Overriding Lua’s getters and setters with C

And finally, what if you wanted to have properties on this object that, when set, actually call into your C code? You install a metatable on your object, which contains a __newindex (setter) and __index (getter) function:

        // Set up our 'session' table:
        lua_newtable( luaState );   // Create object to hold session.
        lua_newtable( luaState );   // Create metatable of object to hold session.
        lua_pushlightuserdata( luaState, myUserData );
        lua_pushcclosure( luaState, get_variable_c_func, 1 );    // Wrap our C function in Lua.
        lua_setfield( luaState, -2, "__index" ); // Put the Lua-wrapped C function in the metatable as "__index".
        lua_pushlightuserdata( luaState, myUserData );
        lua_pushcclosure( luaState, set_variable_c_func, 1 );    // Wrap our C function in Lua.
        lua_setfield( luaState, -2, "__newindex" ); // Put the Lua-wrapped C function in the metatable as "__newindex".
        lua_setmetatable( luaState, -2 );   // Associate metatable with object holding me.

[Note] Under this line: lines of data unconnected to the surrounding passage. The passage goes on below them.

(** One directive: the switch of the loop body. *)
Definition directive (token : string) : result PacErr string :=
  let fields := Fields token in
  match fields with
  | [f] => if EqualFold f directProxy then Ok directProxy else Err (EMalformed token)
  | [f; target] =>
      let kind := ToUpper f in
      if ContainsAny target ",;" then Err (EMalformed target)
      else if String.eqb kind "PROXY" || String.eqb kind "HTTP" then Ok target
      else if String.eqb kind "HTTPS" then Ok ("https://" +:+ target)
      else if String.eqb kind "SOCKS4" then Ok ("socks4://" +:+ target)
      else if String.eqb kind "SOCKS4A" then Ok ("socks4a://" +:+ target)
      else if String.eqb kind "SOCKS5" then Ok ("socks5://" +:+ target)
      else if String.eqb kind "SOCKS" then Ok ("socks5://" +:+ target)
      else Err (EUnsupported f)
  | _ => Err (EMalformed token)
  end.

Definition normalizeStep (normalized : list string) (raw : string) : result PacErr (list string) :=
  let token := TrimSpace raw in
  if String.eqb token "" then Ok normalized
  else if maxPACCandidates <=? Z.of_nat (length normalized) then Err ETooMany
  else c ← directive token; Ok (normalized ++ [c]).

Definition NormalizeResult (proxies : string) : result PacErr string :=
  if maxPACResultBytes <? slen proxies then Err ETooLong
  else
    normalized ← foldM normalizeStep (Split proxies ";") [];
    match normalized with
    | [] => Err ENoCandidates
    | _ => Ok (Join normalized ",")
    end.

(** [FindProxyForURLWithError] after the evaluation; [FindProxyForURL] turns any
    error into DIRECT. *)
Definition FindProxyForURLWithError {LErr} (evaluated : result LErr string)
  : result (LErr + PacErr) string :=
  match evaluated with
  | Err e => Err (inl e)
  | Ok out => match NormalizeResult out with Ok s => Ok s | Err e => Err (inr e) end
  end.
Definition FindProxyForURL {LErr} (evaluated : result LErr string) : string :=
  match FindProxyForURLWithError evaluated with Ok s => s | Err _ => directProxy end.

(** ** Loading *)

Section Load.
Context {Runtime LErr : Type}.

Record Pac := mkPac {
  runtime : option Runtime; lastLoadAttempt : Time; lastLoadErr : option LErr }.

Definition Close (p : Pac) : Pac := mkPac None zeroTime None.

(** [load()] returned [loaded] and finished at [at_]. *)
Definition afterLoad (loaded : result LErr Runtime) (at_ : Time) (p : Pac)
  : result LErr Runtime * Pac :=
  match loaded with
  | Err e => (Err e, mkPac (runtime p) at_ (Some e))
  | Ok rt => (Ok rt, mkPac (Some rt) at_ None)
  end.

Definition Load (loaded : result LErr Runtime) (at_ : Time) (p : Pac) : option LErr * Pac :=
  match runtime p with
  | Some _ => (None, p)
  | None => let '(r, p) := afterLoad loaded at_ p in
            (match r with Err e => Some e | Ok _ => None end, p)
  end.

(** The Boolean says whether a load was attempted. *)
Definition ensureLoaded (now : Time) (loaded : result LErr Runtime) (at_ : Time) (p : Pac)
  : result LErr Runtime * bool * Pac :=
  match runtime p with
  | Some rt => (Ok rt, false, p)
  | None =>
      match lastLoadErr p with
      | Some e => if subT now (lastLoadAttempt p) <? pacRetryInterval
                  then (Err e, false, p)
                  else let '(r, p) := afterLoad loaded at_ p in (r, true, p)
      | None => let '(r, p) := afterLoad loaded at_ p in (r, true, p)
      end
  end.

Record Request := mkRequest { rqNow : Time; rqLoaded : result LErr Runtime; rqDone : Time }.

(** The load attempts (start, end) of a sequence of requests. *)
Fixpoint attempts (p : Pac) (rs : list Request) : list (Time * Time) :=
  match rs with
  | [] => []
  | r :: rs' =>
      let '((_, tried), p) := ensureLoaded (rqNow r) (rqLoaded r) (rqDone r) p in
      (if tried then [(rqNow r, rqDone r)] else []) ++ attempts p rs'
  end.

        lua_setglobal( luaState, "session" );    // Put the object holding session into a Lua global named "session".

Where, like before, myUserData is some pointer to whatever data you need to access to do your work in the getter/setter (like the actual C struct this Lua object stands for) and get_variable_c_func and set_variable_c_func are the C functions that you provide that get called to retrieve, and add/change instance variables of the session object.

Note that get_variable_c_func will receive 2 Lua parameters on the stack: The ‘session’ table itself, and the name of the instance variable you’re supposed to get. You return this value as the only return value. set_variable_c_func gets a third parameter, the value to assign to the variable, but obviously doesn’t return anything.

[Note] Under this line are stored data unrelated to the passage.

(* ===== verification/Wproxy.v ===== *)
(** * Wproxy: [internal/wproxy/wproxy.go]

    Proxy lists, bypass rules, the discovery of the proxy source, and the choice
    of the candidates of one URL.  [net.IP] values are addresses of [NetAddr];
    the [map[string]bool] of bypass hosts, which only ever holds [true], is a set
    of strings.  DNS answers, PAC evaluations, the platform resolver and the
    environment are inputs of the operations that ask for them. *)

From S2P Require Export Prelude GoStrings NetAddr Url.
From S2P Require Pac SystemProxy.
Import Pac.Pc(ValidateCanonicalResult, PacErr, ETooLong, ETooMany, ENoCandidates).
Import SystemProxy.Sys(ManualProxyMap, mkManual, Empty, ForScheme, Config, mkConfig,
  ManualProxy, PACURL, Bypass, Supported, Found, IsPAC, AutoDetect).

Module Wp.

Inductive Mode := ModeNone | ModeAuto | ModePAC | ModeManual | ModeEnv | ModeConfig | ModeConfigPAC.
#[global] Instance Mode_eq_dec : EqDecision Mode.
Proof. solve_decision. Defined.

Inductive RouteSource :=
| RouteSourceDirect | RouteSourceConfig | RouteSourceConfigPAC | RouteSourceSystemAuto
| RouteSourceSystemPAC | RouteSourceSystemAutoPAC | RouteSourceSystemManual | RouteSourceEnvironment.

Definition directHost : string := "DIRECT".
Definition directKey : string := "direct://DIRECT:80".

Record Server := mkServer { sHost : string; sPort : Z; sScheme : string }.
#[global] Instance Server_eq_dec : EqDecision Server.
Proof. solve_decision. Defined.

Definition Direct : Server := mkServer directHost 80 "direct".

Inductive WErr :=
| EBadIP | EBadRange | EBadGlob
| EEmptyProxy | EBadURL | EScheme (scheme : string) | ENotAuthority | EEmptyAuthority
| EPort (raw : string) | ESplitHostPort | EEmptyHost | EHost (host : string)
| EWildcard (token : string) | ENotIP (token : string)
| ENoSource | EPACLoad | EResolverInit.

(** ** Address sets *)

Record IPSet := mkSet { nets : list IPNet; ranges : list (Z * Z) }.
Definition emptySet : IPSet := mkSet [] [].

Definition AddCIDR (cidr : string) (s : IPSet) : result WErr IPSet :=
  match ParseCIDR cidr with
  | Some (_, n) => Ok (mkSet (nets s ++ [n]) (ranges s))
  | None =>
      match ParseIP cidr with
      | None => Err EBadIP
      | Some ip =>
          let n := match to_v4 ip with Some v => mkIPNet v 32 32 | None => mkIPNet ip 128 128 end in
          Ok (mkSet (nets s ++ [n]) (ranges s))
      end
  end.

Definition AddRange (start end_ : string) (s : IPSet) : result WErr IPSet :=
  match ParseIP start ≫= to_v4, ParseIP end_ ≫= to_v4 with
  | Some a, Some b => Ok (mkSet (nets s) (ranges s ++ [(a, b)]))
  | _, _ => Err EBadRange
  end.

(** Byte [i] of a 4-byte address. *)
Definition byteAt (ip : Z) (i : Z) : Z := Z.shiftr ip (8 * (3 - i)) mod 256.

Fixpoint compareFrom (idx : list Z) (a b : Z) : Z :=
  match idx with
  | [] => 0
  | i :: idx' => if byteAt a i <? byteAt b i then -1
                else if byteAt b i <? byteAt a i then 1 else compareFrom idx' a b
  end.
Definition compareIP (a b : Z) : Z := compareFrom [0; 1; 2; 3] a b.

Definition Contains (s : IPSet) (ip : IP) : bool :=
  existsb (fun n => netContains n ip) (nets s) ||
  match to_v4 ip with
  | Some ip4 => existsb (fun r => (0 <=? compareIP ip4 r.1) && (compareIP ip4 r.2 <=? 0)) (ranges s)
  | None => false
  end.

Definition setSize (s : IPSet) : Z := Z.of_nat (length (nets s) + length (ranges s)).

Record noProxyMatcher := mkMatcher { mHost : string; mPort : Z; subdomainsOnly : bool; local : bool }.

(** ** Proxy lists *)

Definition validProxyScheme (scheme : string) : bool :=
  existsb (String.eqb scheme) ["http"; "https"; "socks"; "socks4"; "socks4a"; "socks5"].

Definition defaultProxyPort (scheme : string) : Z :=
  if String.eqb scheme "https" then 443
  else if existsb (String.eqb scheme) ["socks"; "socks4"; "socks4a"; "socks5"] then 1080
  else 80.

Definition parsePort (raw : string) : result WErr Z :=
  match Atoi raw with
  | Ok port => if (port <? 1) || (65535 <? port) then Err (EPort raw) else Ok port
  | Err _ => Err (EPort raw)
  end.

Definition badHostChars : string := String "032" (String "009" (String "013" (String "010" "/?#[]"))).

(** [None] is success. *)
Definition validateHost (host : string) : option WErr :=
  if String.eqb (TrimSpace host) "" then Some EEmptyHost
  else if ContainsAny host badHostChars then Some (EHost host) else None.

Definition checkHost (host : string) : result WErr () :=
  match validateHost host with Some e => Err e | None => Ok () end.

Definition parseAuthority (raw : string) (defaultPort : Z) : result WErr (string * Z) :=
  let value := TrimSpace raw in
  if String.eqb value "" then Err EEmptyAuthority
  else
    match ParseIP value with
    | Some ip => Ok (IPString ip, defaultPort)
    | None =>
        if HasPrefix value "[" && HasSuffix value "]" then
          match ParseIP (TrimSuffix (TrimPrefix value "[") "]") with
          | None => Err EBadIP
          | Some ip => Ok (IPString ip, defaultPort)
          end
        else if ContainsChar value ":" then
          match SplitHostPort value with
          | None => Err ESplitHostPort
          | Some (host, portText) =>
              port ← parsePort portText;
              _ ← checkHost host;
              Ok (host, port)
          end
        else
          _ ← checkHost value;
          Ok (value, defaultPort)
    end.

Definition parseProxyEndpoint (raw : string) : result WErr Server :=
  let proxystr := TrimSpace raw in
  if String.eqb proxystr "" then Err EEmptyProxy
  else
    '(host, port, scheme) ←
      (if GoStrings.Contains proxystr "://" then
         match urlParse proxystr with
         | None => Err EBadURL
         | Some u =>
             let scheme := ToLower (Scheme u) in
             if negb (validProxyScheme scheme) then Err (EScheme scheme)
             else if bool_decide (User u <> None) ||
                     (negb (String.eqb (Path u) "") && negb (String.eqb (Path u) "/")) ||
                     negb (String.eqb (RawQuery u) "") || negb (String.eqb (Fragment u) "")
             then Err ENotAuthority
             else
               port ← (if negb (String.eqb (Port u) "") then parsePort (Port u)
                       else Ok (defaultProxyPort scheme));
               Ok (Hostname u, port, scheme)
         end
       else
         '(host, port) ← parseAuthority proxystr 80;
         Ok (host, port, "http"));
    _ ← checkHost host;
    Ok (mkServer host port scheme).

Definition serverKey (s : Server) : string :=
  sScheme s +:+ "://" +:+ JoinHostPort (ToLower (sHost s)) (Itoa (sPort s)).

Definition addServer (acc : list Server * gset string) (key : string) (s : Server)
  : list Server * gset string :=
  let '(servers, seen) := acc in
  if bool_decide (key ∈ seen) then acc else (servers ++ [s], {[key]} ∪ seen).

(** The body of the loop of [ParseProxy]. *)
Definition parseProxyItem (acc : list Server * gset string) (item : string)
  : result WErr (list Server * gset string) :=
  let proxystr := TrimSpace item in
  if String.eqb proxystr "" then Ok acc
  else if EqualFold proxystr directHost then Ok (addServer acc directKey Direct)
  else server ← parseProxyEndpoint proxystr; Ok (addServer acc (serverKey server) server).

Definition ParseProxy (proxystrs : string) : result WErr (list Server) :=
  if String.eqb (TrimSpace proxystrs) "" then Ok []
  else '(servers, _) ← foldM parseProxyItem (Split proxystrs ",") ([], ∅); Ok servers.

(** ** Bypass rules *)

Definition parseIPToken (token : string) : option IP :=
  let token := if HasPrefix token "[" && HasSuffix token "]"
               then TrimSuffix (TrimPrefix token "[") "]" else token in
  ParseIP token.

Definition looksLikeIP (token : string) : bool :=
  bool_decide (is_Some (ParseIP token)) || (CountChar token "." =? 3) || ContainsChar token ":".

Definition looksLikeIPRange (token : string) : bool :=
  if negb (CountChar token "-" =? 1) then false
  else let '(a, b) := CutOr token "-" in looksLikeIP a && looksLikeIP b.

Definition isIPv4GlobCandidate (token : string) : bool :=
  let parts := Split token "." in
  (Z.of_nat (length parts) =? 4) &&
  forallb (fun part => String.eqb part "*" || is_ok (Atoi part)) parts.

Definition parseNoProxyHostPort (token : string) : result WErr (string * Z) :=
  match SplitHostPort token with
  | None => Err ESplitHostPort
  | Some (host, portText) =>
      _ ← checkHost host;
      port ← parsePort portText;
      Ok (host, port)
  end.

Definition normalizeHostRule (host : string) : string :=
  TrimSuffix (TrimPrefix (ToLower host) ".") ".".

Fixpoint globEnds (parts : list string) : result WErr (list string * list string) :=
  match parts with
  | [] => Ok ([], [])
  | p :: parts' =>
      if String.eqb p "*" then
        '(ss, es) ← globEnds parts'; Ok ("0" :: ss, "255" :: es)
      else if is_ok (Atoi p) then
        '(ss, es) ← globEnds parts'; Ok (p :: ss, p :: es)
      else Err EBadGlob
  end.

Definition addGlob (glob : string) (s : IPSet) : result WErr IPSet :=
  let parts := Split glob "." in
  if negb (Z.of_nat (length parts) =? 4) then Err EBadGlob
  else '(start, end_) ← globEnds parts; AddRange (Join start ".") (Join end_ ".") s.

Record NoProxyRules := mkRules { set_ : IPSet; hosts : gset string; matchers : list noProxyMatcher }.
Definition noRules : NoProxyRules := mkRules emptySet ∅ [].

Definition with_set (r : NoProxyRules) (s : IPSet) : NoProxyRules := mkRules s (hosts r) (matchers r).
Definition with_host (r : NoProxyRules) (key : string) (m : noProxyMatcher) : NoProxyRules :=
  mkRules (set_ r) ({[key]} ∪ hosts r) (matchers r ++ [m]).

(** The body of the loop of [parseNoProxy]; [raw] comes lower-cased. *)
Definition parseNoProxyItem (iponly : bool) (r : NoProxyRules) (raw : string)
  : result WErr NoProxyRules :=
  let bypass := TrimSpace raw in
  if String.eqb bypass "" then Ok r
  else if String.eqb bypass "<local>" then
    s ← AddCIDR "127.0.0.0/8" (set_ r);
    s ← AddCIDR "::1/128" s;
    Ok (mkRules s ({["localhost"]} ∪ hosts r)
          (if iponly then matchers r else matchers r ++ [mkMatcher "" 0 false true]))
  else if String.eqb bypass "*" && negb iponly then
    Ok (with_host r bypass (mkMatcher "*" 0 false false))
  else
    match parseIPToken bypass with
    | Some ip => with_set r <$> AddCIDR (IPString ip) (set_ r)
    | None =>
        if ContainsChar bypass "/" then with_set r <$> AddCIDR bypass (set_ r)
        else if looksLikeIPRange bypass then
          let '(a, b) := CutOr bypass "-" in with_set r <$> AddRange a b (set_ r)
        else if ContainsChar bypass "*" then
          if isIPv4GlobCandidate bypass then with_set r <$> addGlob bypass (set_ r)
          else if negb iponly && HasPrefix bypass "*." then
            let host := normalizeHostRule (TrimPrefix bypass "*.") in
            _ ← checkHost host;
            Ok (with_host r ("*." +:+ host) (mkMatcher host 0 true false))
          else Err (EWildcard bypass)
        else if iponly then Err (ENotIP bypass)
        else if ContainsChar bypass ":" then
          '(host, port) ← parseNoProxyHostPort bypass;
          Ok (with_host r (JoinHostPort host (Itoa port))
                (mkMatcher (normalizeHostRule host) port false false))
        else
          let host := normalizeHostRule bypass in
          _ ← checkHost host;
          Ok (with_host r bypass (mkMatcher host 0 false false))
    end.

Definition parseNoProxy (noproxystr : string) (iponly : bool) : result WErr NoProxyRules :=
  if String.eqb (TrimSpace noproxystr) "" then Ok noRules
  else
    let replaced := str_map (fun c => if Ascii.eqb c ";" || Ascii.eqb c " " then ","%char else c)
                      (ToLower noproxystr) in
    foldM (parseNoProxyItem iponly) (Split replaced ",") noRules.

Definition ParseNoProxy (noproxystr : string) (iponly : bool) : result WErr (IPSet * gset string) :=
  r ← parseNoProxy noproxystr iponly; Ok (set_ r, hosts r).

Definition mergeNoProxy (noproxy : string) (r : NoProxyRules) : result WErr NoProxyRules :=
  if String.eqb noproxy "" then Ok r
  else
    r2 ← parseNoProxy noproxy false;
    Ok (mkRules (mkSet (nets (set_ r) ++ nets (set_ r2)) (ranges (set_ r) ++ ranges (set_ r2)))
          (hosts r ∪ hosts r2) (matchers r ++ matchers r2)).

(** ** Discovery *)

Record environmentProxySet := mkEnvSet { byScheme : gmap string (list Server); all : list Server }.
Definition noEnv : environmentProxySet := mkEnvSet ∅ [].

Dynamically providing your own globals

Sometimes you want to dynamically expose objects in your application to a script. One easy way to do that is to make them global variables. In our examples above, we did so by manually registering a new global with a table. But if you have lots of objects or they might change often, you don’t want to do that.

Luckily, Lua keeps all its globals in an invisible table named “_G”, which you can put on the stack using lua_pushglobaltable(L). Now, you can create a meta-table with an __index fallback function for that as well. The key your callback gets will be the name of the global, which you can use to look up the object and dynamically generate and push a table for this object.

Note: In the code above, we called lua_setglobal() in the end, which pushed our table off the stack and stuffed it in the “_G” table. Since we’re not doing that here, be sure to do a lua_pop( L, 1 ) to remove the globals table from the stack again. Otherwise, your call to lua_pcall() will try to call that table and give the error “attempt to call a table value”.

And now you know all you need to call Lua from C, and have Lua call your C functions back.